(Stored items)
Lemma history_step q0 ops0 s0 sv sv' :
  history q0 ops0 s0 sv → service_step sv sv' → history q0 ops0 s0 sv'.
Proof.
  intros [Hord Hall Hst] Hstep. destruct Hstep as [j q ops s r c posted started s' Hr
    |j q ops s r c e posted started s' Hr Hc|j q ops1 ops2 s r c]; simpl in *.
  - split; simpl; [| |rewrite foldl_app; simpl; by rewrite <-Hst, Hr].
    + rewrite <-app_assoc. simpl. rewrite (app_comm_cons q), app_assoc. by apply prefix_app_r.
    + trans ((r ++ (j :: q) ++ ops) ++ (posted ++ started)); [|by rewrite Hall, <-!app_assoc].
      rewrite <-!app_assoc. simpl. apply Permutation_app_head. constructor. apply Permutation_app_head.
      by rewrite !app_assoc, (Permutation_app_comm posted).
  - split; simpl; [| |rewrite foldl_app; simpl; by rewrite <-Hst, Hr].
    + rewrite <-app_assoc. simpl. rewrite (app_comm_cons q), app_assoc. by apply prefix_app_r.
    + generalize (posted ++ handler e). intros p.
      trans ((r ++ (j :: q) ++ ops) ++ (p ++ started)); [|by rewrite Hall, <-!app_assoc].
      rewrite <-!app_assoc. simpl. apply Permutation_app_head. constructor. apply Permutation_app_head.
      by rewrite !app_assoc, (Permutation_app_comm p).
  - split; simpl; [rewrite app_assoc; by apply prefix_app_r| |done].
    rewrite <-Hall. apply Permutation_app_head. rewrite <-app_assoc. apply Permutation_app_head. simpl.
    by rewrite Permutation_middle.
Qed.
(* ===== verification/Arguments.v ===== *)
(** * main.cpp: the command line

    [parseEndpoint] and [parseArgs] with the operations of [std::string] and
    [std::stoul] they use, and the exit code of [main] for every outcome of the
    rest of its [try] block. *)

From Stdlib Require Import Strings.String Strings.Ascii.
From stdpp Require Import pretty.
From S2P Require Import Prelude LinkLib Sample.

#[local] Open Scope string_scope.
#[local] Open Scope Z_scope.

(** ** [std::string] *)

(** [s.find(c)] and [s.rfind(c)] *)
Fixpoint find (c : ascii) (s : string) : option nat :=
  match s with
  | EmptyString => None
  | String a s => if decide (a = c) then Some 0%nat else S <$> find c s
  end.
Fixpoint rfind (c : ascii) (s : string) : option nat :=
  match s with
  | EmptyString => None
  | String a s =>
      match rfind c s with
      | Some i => Some (S i)
      | None => if decide (a = c) then Some 0%nat else None
      end
  end.

(** [s.substr(pos)] and [s.substr(pos, count)] throw beyond the end. *)
Fixpoint drop_string (n : nat) (s : string) : string :=
  match n, s with
  | O, _ => s
  | S n, String _ s => drop_string n s
  | S _, EmptyString => EmptyString
  end.
Fixpoint take_string (n : nat) (s : string) : string :=
  match n, s with
  | S n, String a s => String a (take_string n s)
  | _, _ => EmptyString
  end.
Definition substr (pos : nat) (count : option nat) (s : string) : result string :=
  if decide (pos ≤ String.length s)%nat
  then Ret (match count with
            | Some n => take_string n (drop_string pos s)
            | None => drop_string pos s
            end)
  else Throw OutOfRange.

(** ** [std::stoul] in base 10 *)

Definition digit (a : ascii) : option Z :=
  let n := Z.of_nat (nat_of_ascii a) in
  if decide (48 ≤ n ≤ 57) then Some (n - 48) else None.

(** [isspace] in the C locale *)
Definition is_space (a : ascii) : bool :=
  let n := nat_of_ascii a in bool_decide (n = 32 ∨ 9 ≤ n ≤ 13)%nat.

Fixpoint skip_spaces (s : string) : string :=
  match s with
  | String a s' => if is_space a then skip_spaces s' else s
  | EmptyString => s
  end.
(** A step of the thread [th], and the others. *)
Lemma proceeds_run i th s :
  threads s !! i = Some th →
  ∃ rest s', approval_handle (Proceeds i) s = (Ret true, s') ∧
    pending s' = pending s ∧ threads s' = take i (threads s) ++ rest ++ drop (S i) (threads s) ∧
    decisions s' = decisions s ++ (match th with Deciding p d _ _ => [(p, d)] | _ => [] end) ∧
    (rest ≫= in_hand = []) ∧ (sum_list_with steps_left rest < steps_left th)%nat.
Proof.
  intros Hi. destruct (proceed_run th s) as (rest & s' & Hr & Hp & Ht & Hd & Hh & Hs).
  exists rest, (upd_threads (λ _, take i (threads s) ++ rest ++ drop (S i) (threads s)) s').
  split; [|by split_and!]. cbn [approval_handle]. unfold mbind, M_bind, gets, modify.
  by rewrite Hi, Hr.
Qed.

Lemma handle_effect e s :
  (∀ ep, e ≠ Asked ep) →
  ∃ s' tk ds, approval_handle e s = (Ret true, s') ∧ queue_effect s s' tk ds.
Proof.
  intros He. destruct e as [ep|n|a|i|]; [by destruct (He ep)|..].
  - destruct (timer_lock_run n s) as (s1 & Hr & Hl). eexists _, _, []. split.
    { cbn [approval_handle]. unfold mbind, M_bind. rewrite Hr. reflexivity. }
    by apply (lock_begin_effect s s1 _ _ Hl); destruct (expires n s).
  - destruct (resolve_lock_run s) as (s1 & Hr & Hl). eexists _, _, []. split.
    { cbn [approval_handle]. unfold mbind, M_bind. rewrite Hr. reflexivity. }
    by apply (lock_begin_effect s s1 _ _ Hl); destruct (waiting_list s).
  - destruct (threads s !! i) as [th|] eqn:Hi.
    + destruct (proceeds_run i th s Hi) as (rest & s' & Hr & Hp & Ht & Hd & Hh & _).
      eexists s', [], _. split; [done|]. unfold queue_effect, waiting_list, held.
      rewrite Hp, Ht, !bind_app, Hh. split; [done|]. split; [exact Hd|]. split; [|done].
      rewrite <-(take_drop_middle _ _ _ Hi) at 1. rewrite bind_app, app_nil_r. csimpl.
      destruct th; csimpl; [|done]. by rewrite Permutation_middle.
    + exists s, [], []. split; [|by unfold queue_effect; rewrite !app_nil_r].
      cbn [approval_handle]. unfold mbind, M_bind, gets. by rewrite Hi.
  - destruct (destroy_run s) as (s' & Hr & Hw & _ & Hd & Ht & Hn). eexists s', _, _.
    split; [done|]. split; [by rewrite Hw, app_nil_r|]. split; [exact Hd|]. split; [|done].
    unfold held. by rewrite Ht, rejected_fst, Permutation_app_comm.
Qed.

(** The entries taken so far are those decided and those in a thread's hands. *)
Definition in_order (taken : list PendingApproval) s : Prop := taken ≡ₚ decided s ++ held s.

Lemma handle_order e taken s :
  (∀ ep, e ≠ Asked ep) → in_order taken s →
  ∃ s' tk, approval_handle e s = (Ret true, s') ∧ in_order (taken ++ tk) s' ∧
    waiting_list s = tk ++ waiting_list s' ∧ nextId (pending s') = nextId (pending s).
Proof.
  intros He Ho. destruct (handle_effect e s He) as (s' & tk & ds & Hr & Hw & Hd & Hh & Hn).
  exists s', tk. split; [done|]. split; [|done]. unfold in_order, decided in *.
  by rewrite Hd, fmap_app, Ho, <-!app_assoc, Hh.
Qed.

Lemma asked_app es es' : asked (es ++ es') = asked es ++ asked es'.
Proof. apply omap_app. Qed.

Lemma asked_snoc es e :
  asked (es ++ [e]) = asked es ++ match e with Asked ep => [ep] | _ => [] end.
Proof. rewrite asked_app. by destruct e. Qed.

Lemma questions_snoc es ep :
  questions (es ++ [Asked ep]) = questions es ++ [mkPending (Z.of_nat (length (asked es))) ep].
Proof.
  unfold questions. rewrite asked_snoc, imap_app. csimpl. by rewrite Nat.add_0_r.
Qed.

Lemma question_or_not (e : ApprovalEvent) : (∃ x, e = Asked x) ∨ (∀ x, e ≠ Asked x).
Proof. destruct e; naive_solver. Qed.

(** A trace keeps the order and the numbering. *)
Definition trace_ok (es : list ApprovalEvent) s : Prop :=
  (∃ taken, taken ++ waiting_list s = questions es ∧ in_order taken s) ∧
  nextId (pending s) = to_uint64 (Z.of_nat (length (asked es))).

Lemma trace_step es e s :
  Z.of_nat (length (asked (es ++ [e]))) < 2 ^ 64 → trace_ok es s →
  trace_ok (es ++ [e]) (approval_step s e).
Proof.
  intros Hlen [(taken & Hord & Hio) Hn]. rewrite asked_snoc, length_app in Hlen.
  destruct (question_or_not e) as [[x ->]|He].
  - destruct (ask_run x s) as (s' & Hr & Hw' & Hd' & Hn' & _ & _ & Ht).
    assert (approval_step s (Asked x) = s') as ->
      by (unfold approval_step; cbn [approval_handle]; unfold mbind, M_bind; by rewrite Hr).
    split.
    + exists taken. rewrite questions_snoc, Hw', Hn, app_assoc, Hord. simpl in Hlen.
      unfold wrap. rewrite Z.mod_small by lia. split; [done|].
      unfold in_order, decided, held in *. by rewrite Hd', Ht.
    + rewrite Hn', Hn, asked_snoc, length_app. simpl in *. unfold wrap.
      rewrite (Z.mod_small (Z.of_nat (length (asked es)))) by lia. f_equal. lia.
  - destruct (handle_order e taken s He Hio) as (s' & tk & Hr & Hio' & Hw & Hn').
    assert (asked (es ++ [e]) = asked es) as Has
      by (rewrite asked_snoc; destruct e; [by destruct (He e)|by rewrite app_nil_r..]).
    unfold approval_step, trace_ok, questions. rewrite Hr, Has. cbn [snd]. split; [|congruence].
    exists (taken ++ tk). split; [|done]. by rewrite <-app_assoc, <-Hw.
Qed.

Lemma trace_order es (zero : Bpm) :
  Z.of_nat (length (asked es)) < 2 ^ 64 → trace_ok es (after es (new_State zero)).
Proof.
  intros Hlen. induction es as [|e es IH] using rev_ind.
  { split; [|done]. exists []. split; [done|]. by unfold in_order. }
  unfold after. rewrite foldl_app. apply trace_step; [done|]. apply IH.
  rewrite asked_snoc, length_app in Hlen. lia.
Qed.

Lemma handle_returns e s : ∃ s', approval_handle e s = (Ret true, s').
Proof.
  destruct (question_or_not e) as [[x ->]|He].
  - destruct (ask_run x s) as (s' & Hr & _). exists s'. cbn [approval_handle].
    unfold mbind, M_bind. by rewrite Hr.
  - destruct (handle_effect e s He) as (s' & tk & ds & Hr & _). by exists s'.
Qed.

Lemma NoDup_questions es : NoDup (questions es).
Proof.
  apply NoDup_alt. intros i j x. unfold questions. rewrite !list_lookup_imap.
  intros (y & _ & ->)%fmap_Some (z & _ & Hz)%fmap_Some.
  apply (f_equal id) in Hz. simpl in Hz. lia.
Qed.

(** *** The threads finish *)

Lemma no_such_thread s i : (length (threads s) ≤ i)%nat → approval_step s (Proceeds i) = s.
Proof.
  intros Hi. unfold approval_step. cbn [approval_handle]. unfold mbind, M_bind, gets.
  by rewrite lookup_ge_None_2.
Qed.

Lemma remaining_step i th s :
  threads s !! i = Some th → (remaining (approval_step s (Proceeds i)) < remaining s)%nat.
Proof.
  intros Hi. destruct (proceeds_run i th s Hi) as (rest & s' & Hr & _ & Ht & _ & _ & Hlt).
  unfold approval_step, remaining. rewrite Hr. cbn [snd]. rewrite Ht.
  rewrite <-(take_drop_middle _ _ _ Hi) at 3. rewrite !sum_list_with_app. simpl. lia.
Qed.

Lemma steps_left_positive th : (0 < steps_left th)%nat.
Proof. destruct th as [? ? ? []|]; simpl; lia. Qed.

Lemma finish_threads n s :
  (remaining s ≤ n)%nat → threads (after (replicate n (Proceeds 0)) s) = [].
Proof.
  revert s. induction n as [|n IH]; intros s Hn.
  - unfold remaining in Hn. destruct (threads s) as [|th ths] eqn:Ht; [done|].
    pose proof (steps_left_positive th). simpl in Hn. lia.
  - change (after (replicate (S n) (Proceeds 0)) s) with
      (after (replicate n (Proceeds 0)) (approval_step s (Proceeds 0))). apply IH.
    destruct (threads s) as [|th ths] eqn:Ht.
    + rewrite no_such_thread by (rewrite Ht; simpl; lia). unfold remaining. rewrite Ht. simpl. lia.
    + pose proof (remaining_step 0 th s) as Hlt. rewrite Ht in Hlt. specialize (Hlt eq_refl). lia.
Qed.

(** *** A thread that nobody interrupts *)

Lemma proceed_last th ths s :
  threads s = ths ++ [th] →
  approval_step s (Proceeds (length ths)) =
    let '(r, s') := proceed th s in
    match r with Ret rest => upd_threads (λ _, ths ++ rest) s' | _ => s' end.
Proof.
  intros Ht. unfold approval_step. cbn [approval_handle].
  unfold mbind at 1, M_bind at 1. unfold mbind at 1, M_bind at 1, gets at 1.
  rewrite Ht, list_lookup_middle by done. unfold mbind, M_bind, modify.
  rewrite take_app_length, (drop_ge (ths ++ [th])) by (rewrite length_app; simpl; lia).
  destruct (proceed th s) as [[rest| |] s']; [|done..]. cbn [snd]. by rewrite app_nil_r.
Qed.

(** A thread that has an entry, from there to its end. *)
Definition finish (p : PendingApproval) (d : PeerDecision) (key again : bool) : M (State Bpm) unit :=
  decide_entry d p;; if again : bool then prompt_again key else skip.

Lemma finish_run p d key again s :
  let n := length (threads s) in
  after [Proceeds n; Proceeds n] (upd_threads (λ l, l ++ [Deciding p d key again]) s) =
    (finish p d key again s).2.
Proof.
  intros n. set (s1 := upd_threads _ s).
  pose proof (proceed_last (Deciding p d key again) (threads s) s1 eq_refl) as Hstep.
  unfold after. cbn [foldl]. fold n in Hstep. rewrite Hstep. subst n s1. cbn [proceed]. unfold decide_entry, finish, mbind, M_bind, modify, mret, M_ret.
  cbn beta iota zeta. destruct again; cbn beta iota.
  - rewrite (proceed_last (Prompting key) (threads s)) by done. cbn [proceed].
    unfold mbind, M_bind. rewrite !prompt_again_run. cbn [snd].
    unfold upd_threads, upd_prompts. simpl. rewrite app_nil_r. by rewrite prompt_again_run.
  - rewrite no_such_thread by (simpl; by rewrite app_nil_r).
    unfold skip, mret, M_ret, upd_threads, upd_decisions. simpl. by rewrite app_nil_r.
Qed.

Lemma begin_nothing s : upd_threads (λ l, l ++ []) s = s.
Proof. unfold upd_threads. rewrite app_nil_r. by destruct s. Qed.

Lemma undisturbed_timer n s :
  let k := length (threads s) in
  after [TimerOver n; Proceeds k; Proceeds k] s = (timer_thread n s).2.
Proof.
  intros k. destruct (timer_lock_run n s) as (s1 & Hr & _ & _ & Ht & _).
  change (after [TimerOver n; Proceeds k; Proceeds k] s) with
    (after [Proceeds k; Proceeds k] (approval_step s (TimerOver n))).
  unfold timer_thread. unfold mbind at 1, M_bind at 1. rewrite Hr. unfold approval_step.
  cbn [approval_handle]. unfold mbind at 1, M_bind at 1. rewrite Hr. subst k. rewrite <-Ht.
  destruct (expires n s) as [p|]; [apply (finish_run p Reject false true)|].
  unfold begin, mbind at 1, M_bind at 1, modify at 1. cbn [snd mret M_ret].
  rewrite begin_nothing. unfold after. cbn [foldl]. by rewrite !(no_such_thread s1) by done.
Qed.

Lemma undisturbed_key a s :
  let k := length (threads s) in
  after [KeyPressed a; Proceeds k; Proceeds k] s = (resolvePendingApproval a s).2.
Proof.
  intros k. destruct (resolve_lock_run s) as (s1 & Hr & _ & _ & Ht & _).
  change (after [KeyPressed a; Proceeds k; Proceeds k] s) with
    (after [Proceeds k; Proceeds k] (approval_step s (KeyPressed a))).
  unfold resolvePendingApproval. unfold mbind at 1, M_bind at 1. rewrite Hr. unfold approval_step.
  cbn [approval_handle]. unfold mbind at 1, M_bind at 1. rewrite Hr. subst k. rewrite <-Ht.
  destruct (waiting_list s) as [|p rest];
    [|apply (finish_run p (key_decision a) true)].
  unfold begin, mbind at 1, M_bind at 1, modify at 1. cbn [snd mret M_ret].
  rewrite begin_nothing. unfold after. cbn [foldl]. by rewrite !(no_such_thread s1) by done.
Qed.

Lemma finish_total p d key again s :
  ∃ l, finish p d key again s =
    (Ret tt, upd_prompts (λ ps, ps ++ l) (upd_decisions (λ ds, ds ++ [(p, d)]) s)).
Proof.
  unfold finish, decide_entry, mbind, M_bind, modify. destruct again.
  - rewrite prompt_again_run. by eexists.
  - exists []. unfold skip, mret, M_ret, upd_prompts. simpl. by rewrite app_nil_r.
Qed.

(** A whole timer thread. *)
Lemma timer_thread_run n s :
  ∃ s', timer_thread n s = (Ret tt, s') ∧
    waiting_list s = option_list (expires n s) ++ waiting_list s' ∧
    decisions s' = decisions s ++ ((λ p, (p, Reject)) <$> option_list (expires n s)) ∧
    alive (pending s') = alive (pending s).
Proof.
  destruct (timer_lock_run n s) as (s1 & Hr & Hw & Hd & _ & _ & _ & Ha).
  unfold timer_thread. unfold mbind at 1, M_bind at 1. rewrite Hr.
  destruct (expires n s) as [p|].
  - destruct (finish_total p Reject false true s1) as [l Hl]. eexists. split; [exact Hl|].
    split; [done|]. split; [|done]. simpl. by rewrite Hd.
  - exists s1. csimpl. rewrite app_nil_r. by split_and!.
Qed.

Lemma resolve_run a s :
  ∃ s', resolvePendingApproval a s = (Ret tt, s').
Proof.
  destruct (resolve_lock_run s) as (s1 & Hr & _). unfold resolvePendingApproval.
  unfold mbind at 1, M_bind at 1. rewrite Hr. destruct (waiting_list s) as [|p rest]; [by exists s1|].
  destruct (finish_total p (key_decision a) true (negb (bool_decide (rest = []))) s1) as [l Hl].
  eexists. exact Hl.
Qed.

(** Timers that expire in the order they were started, one after the other. *)
Lemma timers_in_order ns s :
  alive (pending s) = true → (id <$> waiting_list s) `sublist_of` ns →
  ∃ s', for_each ns timer_thread s = (Ret tt, s') ∧ waiting_list s' = [] ∧
    decisions s' = decisions s ++ ((λ p, (p, Reject)) <$> waiting_list s).
Proof.
  revert s. induction ns as [|n ns IH]; intros s Ha Hsub.
  { apply sublist_nil_r, fmap_nil_inv in Hsub. exists s. rewrite Hsub, app_nil_r. done. }
  destruct (timer_thread_run n s) as (s1 & Hr & Hw & Hd & Ha1).
  destruct (IH s1) as (s' & Hr' & Hw' & Hd'); [congruence| |].
  - unfold expires in Hw. destruct (waiting_list s) as [|p rest].
    { simpl in Hw. rewrite <-Hw. apply sublist_nil_l. }
    csimpl in Hsub. apply sublist_cons_r in Hsub. case_decide as Hn; simpl in Hw.
    + injection Hw as <-. destruct Hsub as [Hsub|(l & Heq & Hsub)]; [|by simplify_eq].
      etrans; [|exact Hsub]. by apply sublist_cons.
    + rewrite <-Hw. destruct Hsub as [Hsub|(l & Heq & Hsub)]; [done|].
      destruct Hn. split; [done|by simplify_eq].
  - exists s'. cbn [for_each]. unfold mbind, M_bind. rewrite Hr. split; [done|]. split; [done|].
    by rewrite Hd', Hd, Hw, fmap_app, app_assoc.
Qed.
End traces.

» Exercise details
There is a run of lines above from the one with "unfold after. cbn [foldl]. fold" to the one with "cbn beta iota zeta."; print exactly that run, both ends included, and nothing else.

» Task output
  unfold after. cbn [foldl]. fold n in Hstep. rewrite Hstep. subst n s1. cbn [proceed]. unfold decide_entry, finish, mbind, M_bind, modify, mret, M_ret.
  cbn beta iota zeta. destruct again; cbn beta iota.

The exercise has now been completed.